[Opening Provided information section]

(** C10.  Take any filter call of the list box and any run of filter calls
    after it.  The call shows, for each matching note, the cache entry of
    the note's path; it keeps every entry the cache had; the later calls
    keep every entry too, so a note that comes up again gets the same
    widget; widgets are only made for new entries, one each; and the cache
    never gets smaller. *)
Theorem widget_cache_monotone (l : list Note) (ls : list (list Note))
  (lb : NoteFilterListBox) :
  let lb1 := NoteFilterListBox_filter l lb in
  let lb2 := filter_calls ls lb1 in
  Forall2 (fun w n => widgets lb1 !! abspath n = Some w) (list_walker lb1) l /\
  widgets lb ⊆ widgets lb1 /\
  widgets lb1 ⊆ widgets lb2 /\
  (size (widgets lb) <= size (widgets lb1) <= size (widgets lb2))%nat /\
  (created lb1 - created lb = size (widgets lb1) - size (widgets lb))%nat /\
  (created lb2 - created lb1 = size (widgets lb2) - size (widgets lb1))%nat.
Proof.
  cbv zeta.
  destruct (NoteFilterListBox_filter_spec l lb) as (Hsub & Hrows & Hcount & Hle & _).
  destruct (filter_calls_grow ls (NoteFilterListBox_filter l lb))
    as (Hsub' & Hcount' & Hle').
  repeat split; auto.
  - apply map_subseteq_size, Hsub.
  - apply map_subseteq_size, Hsub'.
  - lia.
  - lia.
Qed.

(** ** The frame *)

Ltac frame_simpl :=
  cbn [editor notebook suppress_filter suppress_focus _selected_note search_box
       list_box body trace with_search_box with_list_box with_selected
       with_flags with_body with_notebook log system
       edit_text edit_pos _shift_view_to_cursor fake_focus autocomplete_text
       set_autocomplete_text store_edit_text set_edit_pos update_widget
       filter_list] in *.

Lemma filter_fields `{T : Tables} (q : string) (st : MainFrame) :
  suppress_filter (filter q st) = suppress_filter st /\
  suppress_focus (filter q st) = suppress_focus st /\
  notebook (filter q st) = notebook st /\
  editor (filter q st) = editor st /\
  edit_text (search_box (filter q st)) = edit_text (search_box st) /\
  edit_pos (search_box (filter q st)) = edit_pos (search_box st).
Proof.
  unfold filter, set_selected_note.
  destruct (suppress_filter st) eqn:Hf; [auto 6|].
  frame_simpl.
  destruct (suppress_focus st) eqn:Hs; [frame_simpl; auto 6|].
  destruct (head _); frame_simpl; auto 6.
Qed.

Lemma filter_trace `{T : Tables} (q : string) (st : MainFrame) :
  suppress_filter st = false ->
  trace (filter q st) = (trace st ++ [Search q])%list.
Proof.
  intros Hf. unfold filter, set_selected_note. rewrite Hf. frame_simpl.
  destruct (suppress_focus st); [reflexivity|].
  destruct (head _); reflexivity.
Qed.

[Closing Provided information section]

● What the task asks: What must be transcribed is the run of lines from the one containing "edit_pos (search_box (filter" to the last line of the data above, inclusive, and only that.

● Solution to this task:
  edit_pos (search_box (filter q st)) = edit_pos (search_box st).
Proof.
  unfold filter, set_selected_note.
  destruct (suppress_filter st) eqn:Hf; [auto 6|].
  frame_simpl.
  destruct (suppress_focus st) eqn:Hs; [frame_simpl; auto 6|].
  destruct (head _); frame_simpl; auto 6.
Qed.

Lemma filter_trace `{T : Tables} (q : string) (st : MainFrame) :
  suppress_filter st = false ->
  trace (filter q st) = (trace st ++ [Search q])%list.
Proof.
  intros Hf. unfold filter, set_selected_note. rewrite Hf. frame_simpl.
  destruct (suppress_focus st); [reflexivity|].
  destruct (head _); reflexivity.
Qed.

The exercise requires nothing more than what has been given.